José Berdini ha aperto l’incontro con il testo del volantone di CL, riproponendolo a ciascuno dei circa 150 presenti tra ospiti della comunità, famiglie e operatori. A questa provocazione ha fatto seguito una raffica di interventi, tutti sinceri, molti con voce emozionata. È emerso innanzitutto questo: “l’inferno” non è per niente una realtà lontana e astratta. Non è roba da preti per le loro prediche, ma dolorosa esperienza che ha sfigurato la biografia di chi ha preso la parola. L’inferno ha il volto di violenze e di dipendenze, di fallimenti, di speranze deluse. È fatta di droga e di spaccio, di alcool e di rapine, di carcere e di famiglie sfasciate. Se un ritrovo natalizio ha da essere tutto sorrisi e armonia, ecco: qui non lo è stato! È stato un susseguirsi di testimonianze brevi e sincere. Nessuno si è lamentato, ma le sofferenze, le lacrime e il buio subiti da queste persone sono palpabili e hanno toccato il cuore di tutti, anche dei genitori o degli operatori presenti, che pur sono abituati a questo dolore.
Da tutti – tutti! – gli interventi è poi emersa la domanda che è nientemeno che un grido: Come e dove scoprire ciò che non è inferno oggi? Bisogna riconoscerlo: il volantone non lancia una sfida retorica o già “risolta”, ma descrive un modo di vivere che brucia dentro la quotidianità di tutti – fin nel presente, fin dentro la terapia, fin dentro la vita di comunità. Giorgio Torresetti ha richiamato i “ragazzi” e le “ragazze”: “Voi avete confidenza con l’inferno. Ne avete fatto esperienza! Ora, bisogna fare un passo ulteriore per averne coscienza e giudicare, capire dove sta il male e lasciare che sbocci il bene, che pur già riconoscete presente, affinché possa crescere l’altra confidenza, quella con la luce”. Non sono mancati nelle sue parole gli esempi della vita quotidiana, quella delle singole comunità, dove anche le più piccole regole, i più banali gesti sono ricollegati all’origine, al vero, al grande ideale di bene che non è un concetto, ma quella presenza che fa sussultare il bambino nel grembo di Elisabetta, come il vangelo ha proclamato nella Santa messa che poi si è celebrata insieme. “Sussultare di gioia”: un’esperienza possibile per tutti?
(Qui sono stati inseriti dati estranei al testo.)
(* ===== verification/CfiStep.v ===== *)
(** * Call frame information: each instruction

    What every instruction makes of the views, and that the execution does this;
    then what it means for the rows of the specification. *)

From S2P Require Import Prelude ByteSource DwarfIo DwarfCfi CfiSpec CfiExec.

(** Views that agree on all registers. *)
Definition view_eq (v w : view) : Prop :=
  vw_rule v = vw_rule w /\ vw_offset v = vw_offset w /\ vw_register v = vw_register w /\ vw_expression v = vw_expression w /\
  forall n, 0 <= n -> vw_reg v n = vw_reg w n.

Lemma view_is_eq r rgs v w : view_eq v w -> view_is r rgs v -> view_is r rgs w.
Proof. intros (E1 & E2 & E3 & E4 & E5) [H1 H2 H3 H4 H5]. constructor; try congruence. intros n Hn. by rewrite <- E5, H5. Qed.

Lemma view_set_twice n x y v : view_eq (view_set n y (view_set n x v)) (view_set n y v).
Proof. repeat split; [done..|]. intros m _. cbn. by destruct (m =? n). Qed.

Definition vs_reg (n : Z) (f : RegisterRules -> RegisterRules) (v : vstate) : vstate :=
  vs_set_frame (view_set n (f (vw_reg (vs_frame v) n)) (vs_frame v)) v.

Definition with_rule (rule offset : Z) (x : RegisterRules) : RegisterRules := set_rr_offset offset (set_rr_rule rule x).

Section step.
Context `{!Relocator}.
Context (r0 : StackFrameRules) (cie : view) (be : bool).

Abbreviation ca := (ru_code_alignment r0).
Abbreviation da := (ru_data_alignment r0).
Abbreviation does := (CfiExec.does r0 cie be).
Abbreviation does_on := (CfiExec.does_on r0 cie be).
Abbreviation cfi_is := (CfiExec.cfi_is r0 cie be).

(** States that mean the same. *)
Definition vs_eq (v w : vstate) : Prop :=
  vs_loc v = vs_loc w /\ view_eq (vs_frame v) (vs_frame w) /\ vs_stack v = vs_stack w.

Lemma cfi_is_eq s v w : vs_eq v w -> cfi_is s v -> cfi_is s w.
Proof.
  intros (E1 & E2 & E3) [H1 H2 H3 H4 H5 H6]. constructor; try done; [by rewrite <- E1|by eapply view_is_eq|by rewrite <- E3|].
  rewrite <- E3. done.
Qed.

Lemma does_eq {A} (m : M Cfi A) p l v a v' w : does m p l v a v' -> vs_eq v' w -> does m p l v a w.
Proof. intros Hm HE s Hs HL Hp. destruct (Hm s Hs HL Hp) as (s' & E & H1 & D). exists s'. split_and!; [done|by eapply cfi_is_eq|done]. Qed.

Lemma does_on_eq {A} n (m : M Cfi A) p l v a v' w : does_on n m p l v a v' -> vs_eq v' w -> does_on n m p l v a w.
Proof.
  intros Hm HE s Hs Hn HL Hp. destruct (Hm s Hs Hn HL Hp) as (s' & E & H1 & H2 & D).
  exists s'. split_and!; [done|by eapply cfi_is_eq|done|done].
Qed.

Lemma does_on_does {A} n (m : M Cfi A) p l v a v' : 0 <= n < 2 ^ 31 -> does_on n m p l v a v' ->
  does (get_frame_reg n ;; m) p l v a v'.
Proof. intros Hn Hm. by apply (does_get_frame_reg _ _ _ n (fun _ => m)). Qed.

Lemma put_rule_does n rule offset p l x v : 0 <= n < 2 ^ 31 -> (forall v, does_on n offset p l v x v) ->
  does_on n (put_rule n rule offset) p l v tt (vs_reg n (with_rule rule x) v).
Proof.
  intros Hn Ho. unfold put_rule. eapply does_on_eq.
  - eapply does_on_then; [by apply does_on_change|]. eapply does_on_last; [apply Ho|].
    by apply (does_on_change r0 cie be n (set_rr_offset x)).
  - split_and!; [done| |done]. cbn. rewrite Z.eqb_refl. apply view_set_twice.
Qed.

Lemma set_rule_does n rule offset p l x v : 0 <= n < 2 ^ 31 -> (forall v, does_on n offset p l v x v) ->
  does (set_rule n rule offset) p l v tt (vs_reg n (with_rule rule x) v).
Proof. intros Hn Ho. apply does_on_does; [done|]. by apply put_rule_does. Qed.

(** *** Operands *)

Lemma does_on_uleb n x p v : in_u 32 x -> does_on n uleb p (uleb128 x) v x v.
Proof. intros. by apply does_on_io, reads_dio_uleb. Qed.

Lemma does_on_sleb n x p v : in_s 32 x -> does_on n sleb p (sleb128 x) v x v.
Proof. intros. by apply does_on_io, reads_dio_sleb. Qed.

Lemma s32_small x : in_s 32 x -> s32 x = x.
Proof. unfold in_s, wraps. intros Hx. rewrite Z.mod_small by lia. lia. Qed.

Lemma factored_does n x p v : offset_u da x = true -> does_on n factored p (uleb128 x) v (x * da) v.
Proof.
  unfold offset_u, fits_u, fits. intros Hx. eapply does_on_last; [apply does_on_uleb; unfold in_u; lia|].
  eapply does_on_then; [apply does_on_rules|]. cbn [ru_data_alignment set_ru_location].
  rewrite s32_small by (unfold in_s; lia). apply does_on_ret.
Qed.

Lemma product_does n x p v : in_s 32 (x * da) -> does_on n (product_s x) p [] v (x * da) v.
Proof.
  unfold in_s. intros Hx. eapply does_on_then; [apply does_on_rules|]. cbn [ru_data_alignment set_ru_location].
  eapply does_on_then; [apply does_on_assert; lia|]. apply does_on_ret.
Qed.

Lemma factored_sf_does n x p v : offset_s da x = true -> does_on n factored_sf p (sleb128 x) v (x * da) v.
Proof.
  unfold offset_s, fits. intros Hx. eapply does_on_last; [apply does_on_sleb; unfold in_s; lia|].
  apply product_does. unfold in_s. lia.
Qed.

Lemma product_does' x p v : in_s 32 (x * da) -> does (product_s x) p [] v (x * da) v.
Proof.
  unfold in_s. intros Hx. eapply cfi_does_then; [apply does_rules|]. cbn [ru_data_alignment set_ru_location].
  eapply cfi_does_then; [apply cfi_does_assert; lia|]. apply cfi_does_ret.
Qed.

Lemma factored_sf_does' x p v : offset_s da x = true -> does factored_sf p (sleb128 x) v (x * da) v.
Proof.
  unfold offset_s, fits. intros Hx. eapply cfi_does_last; [apply does_sleb; unfold in_s; lia|].
  apply product_does'. unfold in_s. lia.
Qed.

(** *** Blocks *)

Lemma block_len e : block_ok e = true -> in_u 32 (zlen e) /\ zlen e < 2 ^ 31 /\ is_bytes e.
Proof.
  unfold block_ok, fits_u. intros He. apply andb_true_iff in He as [Hb Hl]. split; [unfold in_u; lia|]. split; [lia|].
  apply Forall_forall. intros b Hin. rewrite forallb_forall in Hb. specialize (Hb b ltac:(by apply list_elem_of_In)). unfold is_byte. lia.
Qed.

Definition with_block (rule len pos : Z) (x : RegisterRules) : RegisterRules := set_rr_expression pos (with_rule rule len x).

Lemma set_rule_block_does n rule e p v : 0 <= n < 2 ^ 31 -> block_ok e = true ->
  does (set_rule_block n rule) p (block e) v tt (vs_reg n (with_block rule (zlen e) (p + zlen (uleb128 (zlen e)))) v).
Proof.
  intros Hn He. destruct (block_len e He) as (H1 & H2 & H3). pose proof (zlen_nonneg e) as H0.
  apply does_on_does; [done|]. eapply does_on_eq.
  - eapply does_on_bind; [apply put_rule_does; [done|]|].
    { intros w. eapply does_on_last; [by apply does_on_uleb|]. rewrite s32_small by (unfold in_s; lia). apply does_on_ret. }
    eapply does_on_then; [apply does_on_pos|]. eapply does_on_then; [by apply does_on_change|].
    eapply does_on_then; [by apply does_on_get_reg|]. cbn. rewrite !Z.eqb_refl. apply does_on_io, reads_dio_skip.
  - split_and!; [done| |done]. cbn. rewrite ?Z.eqb_refl. apply view_set_twice.
Qed.

(** *** Rows of the CIE, and the frame address *)

Lemma restore_reg_does n p v : 0 <= n < 2 ^ 31 -> does (restore_reg n) p [] v tt (vs_reg n (fun _ => vw_reg cie n) v).
Proof.
  intros Hn. apply does_on_does; [done|]. eapply does_on_then.
  - rewrite s32_small by (unfold in_s; lia). intros s Hs Hr HL Hp.
    destruct (does_cie_reg r0 cie be n p v ltac:(lia) s Hs HL Hp) as (s' & E & H1 & D). exists s'. split_and!; try done.
    unfold cie_reg in E. rewrite (bind_ok get _ s s s eq_refl), (bind_ok (put _) _ s tt _ eq_refl) in E.
    destruct (reg_of _ _); [|done]. by injection E as _ <-.
  - by apply (does_on_change r0 cie be n (fun _ => vw_reg cie n)).
Qed.

Definition vs_cfa (f : view -> view) (v : vstate) : vstate := vs_set_frame (f (vs_frame v)) v.

Lemma change_cfa_does f g p v : (forall rgs w, view_is r0 rgs w -> view_is r0 (f rgs) (g w)) ->
  does (change_cfa f) p [] v tt (vs_cfa g v).
Proof. intros Hf. apply does_modify. intros s [H1 H2 H3 H4 H5 H6]. split; [|done]. constructor; try done. cbn. by apply Hf. Qed.
Lemma entry_len pos e : 4 <= zlen (entry_bytes pos e).
Proof.
  destruct e as [c|cpos c f|]; cbn [entry_bytes]; [| |by compute].
  - unfold cie_bytes. rewrite zlen_app, zlen_length_bytes. match goal with |- context [zlen (?a ++ ?b)] => pose proof (zlen_nonneg (a ++ b)) end.
    destruct (c_64 c); lia.
  - unfold fde_bytes. rewrite zlen_app, zlen_length_bytes.
    match goal with |- context [zlen (ref_bytes ?a ?b ?x ++ fde_body ?p ?q ?y ?z)] => pose proof (zlen_nonneg (ref_bytes a b x ++ fde_body p q y z)) end.
    destruct (f_64 f); lia.
Qed.

Lemma placed_from l : forall pos p e, (p, e) ∈ placed pos l -> pos <= p.
Proof.
  induction l as [|x l IH]; intros pos p e Hin; [by apply elem_of_nil in Hin|]. cbn [placed] in Hin.
  apply elem_of_cons in Hin as [[= -> ->]|Hin]; [lia|]. specialize (IH _ _ _ Hin). pose proof (entry_len pos x). lia.
Qed.

Lemma placed_unique l : forall pos p e e', (p, e) ∈ placed pos l -> (p, e') ∈ placed pos l -> e = e'.
Proof.
  induction l as [|x l IH]; intros pos p e e' H1 H2; [by apply elem_of_nil in H1|]. cbn [placed] in *. pose proof (entry_len pos x) as HL.
  apply elem_of_cons in H1 as [[= -> ->]|H1]; apply elem_of_cons in H2 as [E|H2].
  - by injection E.
  - apply placed_from in H2. lia.
  - injection E as -> ->. apply placed_from in H1. lia.
  - by eapply IH.
Qed.
Hypothesis P_started : ∀ s env l j,
  Inv s → P s →
  jobs s !! c_key env = Some l →
  heap s !! l = Some j →
  c_configs env = configs_of j →
  (c_origin env ≠ OImmediate → is_Some (job_handle j)) →
  truthy (prop (c_configs env) "waiting")
    && negb (bool_decide (status j = READY)) = false →
  P (started env l j s).

Hypothesis P_finished : ∀ s i p j,
  Inv s → P s →
  suspended s !! i = Some p →
  heap s !! p_job p = Some j →
  P (finished (p_job p) j (set_suspended (delete i) s)).

Hypothesis P_cancelled : ∀ s k l j h,
  Inv s → P s →
  jobs s !! k = Some l →
  heap s !! l = Some j →
  job_handle j = Some h →
  P (cancelled k h s).

Definition keeps {A} (m : M A) : Prop := ∀ s, Inv s → P s → P (m s).2.

Lemma keeps_bind {A B} (m : M A) (k : A → M B) :
  preserves m → keeps m → (∀ a, keeps (k a)) → keeps (bind m k).
Proof.
  intros Hpres Hm Hk s HI HP. unfold bind.
  specialize (Hpres s HI). specialize (Hm s HI HP).
  destruct (m s) as [[a|e] s']; simpl in *; [by apply Hk|done].
Qed.

Lemma keeps_ret {A} (a : A) : keeps (ret a).
Proof. by intros s HI HP. Qed.

Lemma keeps_nonnull {A} (o : option A) : keeps (nonnull o).
Proof. intros s HI HP. by destruct o. Qed.

Lemma keeps_cancelJob k : keeps (cancelJob k).
Proof.
  intros s HI HP. destruct (jobs s !! k) as [l|] eqn:Hk.
  - destruct (cancelJob_reachable _ _ _ HI Hk)
      as (j & Hl & [(h & Hh & ->)|[_ ->]]); [|done].
    simpl. by eapply P_cancelled.
  - by rewrite cancelJob_absent.
Qed.

Lemma keeps_cancelEach ks : keeps (cancelEach ks).
Proof.
  induction ks as [|k ks IH]; simpl; [apply keeps_ret|].
  apply keeps_bind; [apply preserves_cancelJob|apply keeps_cancelJob|done].
Qed.

Lemma keeps_cancelJobs : keeps cancelJobs.
Proof. intros s HI HP. unfold cancelJobs; mrun. by apply keeps_cancelEach. Qed.

Lemma P_startChecked env s :
  Inv s → P s → linked env s → P (startChecked env s).2.
Proof.
  intros HI HP Hlink. unfold startChecked; mrun.
  destruct (jobs s !! c_key env) as [l|] eqn:Hk; [|done].
  destruct (jobs_live _ HI _ _ Hk) as (j & Hl & _). rewrite Hl; simpl.
  destruct (truthy _ && _) eqn:Hguard; [done|].
  change (P ((write_status l RUNNING ;; await_execute env l) s).2).
  rewrite (start_run env l j s Hl).
  destruct (Hlink _ _ Hk Hl) as [Hcfg Hfired]. by apply P_started.
Qed.

Lemma P_handler env s : Inv s → P s → linked env s → P (handler env s).2.
Proof.
  intros HI HP Hlink.
  assert (P (startAsserted env s).2).
  { destruct (jobs s !! c_key env) as [l|] eqn:Hk.
    - destruct (jobs_live _ HI _ _ Hk) as (j & Hl & _).
      rewrite (startAsserted_present _ _ _ _ Hk Hl).
      by apply P_startChecked.
    - by rewrite startAsserted_absent. }
  unfold handler. destruct (c_origin env); by try apply P_startChecked.
Qed.

Lemma P_resume s i p needStop :
  Inv s → P s → suspended s !! i = Some p →
  P (resume p needStop (set_suspended (delete i) s)).2.
Proof.
  intros HI HP Hi.
  assert (Hin : p ∈ suspended s) by (by eapply list_elem_of_lookup_2).
  destruct (pend_live _ HI _ Hin) as (j & Hl & _).
  pose proof (Inv_finished _ _ _ _ HI Hi Hl) as HI'.
  pose proof (P_finished _ _ _ _ HI HP Hi Hl) as HP'.
  unfold resume, bind.
  rewrite (finish_run (p_job p) j (set_suspended (delete i) s)) by done.
  destruct (c_origin (p_env p)), needStop;
    by (apply keeps_cancelJob || apply keeps_ret).
Qed.

Lemma P_install_and_run s src env ty cfg :
  Inv s → P s →
  jobs s !! c_key env = None →
  c_configs env
    = match ty with
      | interval => assign [cfg; cfg]
      | _ => assign [Some defaults; cfg]
      end →
  (c_origin env = OTimeout → one_shot src = true) →
  (ty ≠ cron → handed_out src = true) →
  P (install_and_run src env ty cfg s).2.
Proof.
  intros HI HP Hfree Hcfg Hshot Hty. unfold install_and_run.
  pose proof (Inv_installed _ src _ _ _ HI Hfree Hcfg Hshot Hty) as HI'.
  pose proof (P_installed _ src _ _ _ HI HP Hfree Hcfg Hshot Hty) as HP'.
  destruct (truthy _); [|done].
  unfold runJobImmediately. apply P_startChecked; [done..|].
  intros l j; simpl. rewrite lookup_insert_eq. intros [= <-].
  rewrite lookup_insert_eq. intros [= <-].
  split; [|done]. unfold configs_of; simpl. rewrite Hcfg. by destruct ty.
Qed.

Lemma keeps_scheduleCronJob k rule cb cfg lock :
  keeps (scheduleCronJob k rule cb cfg lock).
Proof.
  intros s HI HP. destruct (jobs s !! k) eqn:Hk.
  - by rewrite (proj1 (schedule_present s k (mk_is_Some _ _ Hk))).
  - rewrite scheduleCronJob_absent by done. by apply P_install_and_run.
Qed.

Lemma keeps_scheduleIntervalJob k ms cb cfg lock :
  keeps (scheduleIntervalJob k ms cb cfg lock).
Proof.
  intros s HI HP. destruct (jobs s !! k) eqn:Hk.
  - by rewrite (proj1 (proj2 (schedule_present s k (mk_is_Some _ _ Hk)))).
  - rewrite scheduleIntervalJob_absent by done. by apply P_install_and_run.
Qed.

Lemma keeps_scheduleTimeoutJob k ms cb cfg lock :
  keeps (scheduleTimeoutJob k ms cb cfg lock).
Proof.
  intros s HI HP. destruct (jobs s !! k) eqn:Hk.
  - by rewrite (proj1 (proj2 (proj2
      (schedule_present s k (mk_is_Some _ _ Hk))))).
  - rewrite scheduleTimeoutJob_absent by done. by apply P_install_and_run.
Qed.

Lemma keeps_scheduleRecurrenceJob k r cb cfg lock :
  keeps (scheduleRecurrenceJob k r cb cfg lock).
Proof.
  intros s HI HP. destruct (jobs s !! k) eqn:Hk.
  - by rewrite (proj2 (proj2 (proj2
      (schedule_present s k (mk_is_Some _ _ Hk))))).
  - rewrite scheduleRecurrenceJob_absent by done. by apply P_install_and_run.
Qed.

Lemma keeps_queueJob job : keeps (queueJob job).
Proof.
  unfold queueJob. destruct (truthy _); [|apply keeps_ret].
  apply keeps_bind;
    [| |intros _; apply keeps_bind; [| |intros _]];
    try (case_bool_decide; [|apply preserves_ret || apply keeps_ret]).
  - apply preserves_scheduleCronJob.
  - apply keeps_scheduleCronJob.
  - apply preserves_bind; [apply preserves_nonnull|intros c].
    apply preserves_scheduleIntervalJob.
  - apply keeps_bind; [apply preserves_nonnull|apply keeps_nonnull|intros c].
    apply keeps_scheduleIntervalJob.
  - apply keeps_bind; [apply preserves_nonnull|apply keeps_nonnull|intros c].
    apply keeps_scheduleTimeoutJob.
Qed.

Lemma P_step a s s' : Inv s → P s → step a s = Some s' → P s'.
Proof.
  intros HI HP Hstep.
  destruct a as [job|k| |k r cb cfg lk|k ms cb cfg lk|k ms cb cfg lk
                |k r cb cfg lk|h|i needStop];
    simpl in Hstep;
    try (injection Hstep as <-;
         by first [ apply keeps_queueJob | apply keeps_cancelJob
                  | apply keeps_cancelJobs | apply keeps_scheduleCronJob
                  | apply keeps_scheduleIntervalJob
                  | apply keeps_scheduleTimeoutJob
                  | apply keeps_scheduleRecurrenceJob ]).
  - destruct (triggers s !! h) as [reg|] eqn:Hh; [|done].
    simpl in Hstep. injection Hstep as <-.
    destruct (trig_env _ HI _ _ Hh) as (l & j & Hk & Hl & Hj & Hcfg & _).
    assert (Hlink : linked (reg_handler reg) s).
    { intros l' j' Hk' Hl'.
      assert (l' = l) as -> by congruence.
      assert (j' = j) as -> by congruence.
      split; [done|]. intros _. rewrite Hj. by eexists. }
    destruct (one_shot _); apply P_handler; auto using Inv_expired.
  - destruct (suspended s !! i) as [p|] eqn:Hi; [|done].
    simpl in Hstep. injection Hstep as <-. by apply P_resume.
Qed.

Lemma P_run acts s s' : Inv s → P s → run acts s = Some s' → P s'.
Proof.
  revert s. induction acts as [|a acts IH]; intros s HI HP Hrun; simpl in Hrun.
  - by injection Hrun as <-.
  - destruct (step a s) as [s1|] eqn:Hstep; [|done].
    eapply IH; [by eapply Inv_step|by eapply P_step|done].
Qed.

Lemma reachable_ind_states s : P init → reachable s → P s.
Proof.
  intros HP [acts Hrun]. eapply P_run; [apply Inv_init|done|done].
Qed.

End StepInduction.

(** ** Further invariants *)

Lemma handles_distinct_reachable s : reachable s → handles_distinct s.
Proof.
  apply reachable_ind_states.
  - intros s0 h HI HP. exact HP.
  - intros s0 src env ty cfg HI HP Hfree _ _ _ l1 l2 j1 j2 h; simpl.
    intros [[<- <-]|[Hne1 H1]]%lookup_insert_Some
           [[<- <-]|[Hne2 H2]]%lookup_insert_Some Hh1 Hh2; [done| | |by eauto].
    + rewrite fresh_job_handle in Hh1.
      destruct (handle_ok _ HI _ _ _ H2 Hh2) as [Hlt _].
      destruct (handed_out src); [|done]. injection Hh1 as <-. lia.
    + rewrite fresh_job_handle in Hh2.
      destruct (handle_ok _ HI _ _ _ H1 Hh1) as [Hlt _].
      destruct (handed_out src); [|done]. injection Hh2 as <-. lia.
  - intros s0 env l j HI HP Hk Hl _ _ _ l1 l2 j1 j2 h; simpl.
    intros [[<- <-]|[Hne1 H1]]%lookup_insert_Some
           [[<- <-]|[Hne2 H2]]%lookup_insert_Some Hh1 Hh2;
      try done; eapply HP; eauto.
  - intros s0 i p j HI HP Hi Hl l1 l2 j1 j2 h; simpl.
    intros [[<- <-]|[Hne1 H1]]%lookup_insert_Some
           [[<- <-]|[Hne2 H2]]%lookup_insert_Some Hh1 Hh2;
      try done; eapply HP; eauto.
  - intros s0 k l j h HI HP _ _ _. exact HP.
  - intros l1 l2 j1 j2 h; simpl. by rewrite lookup_empty.
Qed.

Lemma running_has_run_reachable s : reachable s → running_has_run s.
Proof.
  apply reachable_ind_states.
  - intros s0 h HI HP. exact HP.
  - intros s0 src env ty cfg HI HP Hfree _ _ _ l j; simpl.
    intros [[<- <-]|[Hne Hl]]%lookup_insert_Some; [done|]. by apply HP.
  - intros s0 env l j HI HP Hk Hl _ _ _ l' j'; simpl.
    intros [[<- <-]|[Hne Hl']]%lookup_insert_Some Hst.
    + rewrite in_flight_app, in_flight_cons, decide_True by done. lia.
    + rewrite in_flight_app. pose proof (HP _ _ Hl' Hst). lia.
  - intros s0 i p j HI HP Hi Hl l' j'; simpl.
    intros [[<- <-]|[Hne Hl']]%lookup_insert_Some Hst; [done|].
    pose proof (HP _ _ Hl' Hst) as Hpos.
    rewrite (in_flight_delete _ _ _ _ Hi), decide_False in Hpos by done.
    done.
  - intros s0 k l j h HI HP _ _ _. exact HP.
  - intros l j; simpl. by rewrite lookup_empty.
Qed.

(** ** Further properties of the operations *)

Lemma install_and_run_spec src env ty cfg s :
  install_and_run src env ty cfg s
  = (Ret tt,
     if truthy (prop (c_configs env) "immediate")
     then started
            (mkClosure OImmediate (c_key env) (c_configs env) (c_cb env)
               (c_tryLock env))
            (next_loc s)
            (fresh_job (c_key env) ty cfg
               (if handed_out src then Some (next_handle s) else None))
            (installed src env ty cfg s)
     else installed src env ty cfg s).
Proof.
  unfold install_and_run. destruct (truthy _); [|done].
  unfold runJobImmediately.
  rewrite (startChecked_present _ _ (next_loc s)
             (fresh_job (c_key env) ty cfg
                (if handed_out src then Some (next_handle s) else None)));
    simpl; rewrite ?lookup_insert_eq; [|done..].
  by rewrite andb_false_r.
Qed.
Nel pomeriggio, dopo un ottimo pranzo consumato in compagnia, il gesto si è concluso con un momento di canti. Non quelli già nell’orecchio di tutti, ma canti natalizi dall’America Latina insegnati da amici del Villaggio. Canti che missionari avevano composto per portare agli indigeni del Nuovo Mondo la novità del vangelo, la novità del Dio fatto uomo, della luce che da allora illumina le tenebre dell’uomo. Quei canti, imparati e cantati con tanta passione, hanno aperto il cuore di tutti. Ci hanno fatto sentire vicini ai fratelli e alle sorelle in America Latina, a Maria e Elisabetta, ci ha fatti sentire più vicini l’un l’altro perché amati da quel Bambino che è il Salvatore.
Non è l’inferno in noi e attorno a noi a vincerla, ma Gesù con il Suo abbraccio d’amore. Così è bello e dà pace augurarsi un buon Santo Natale!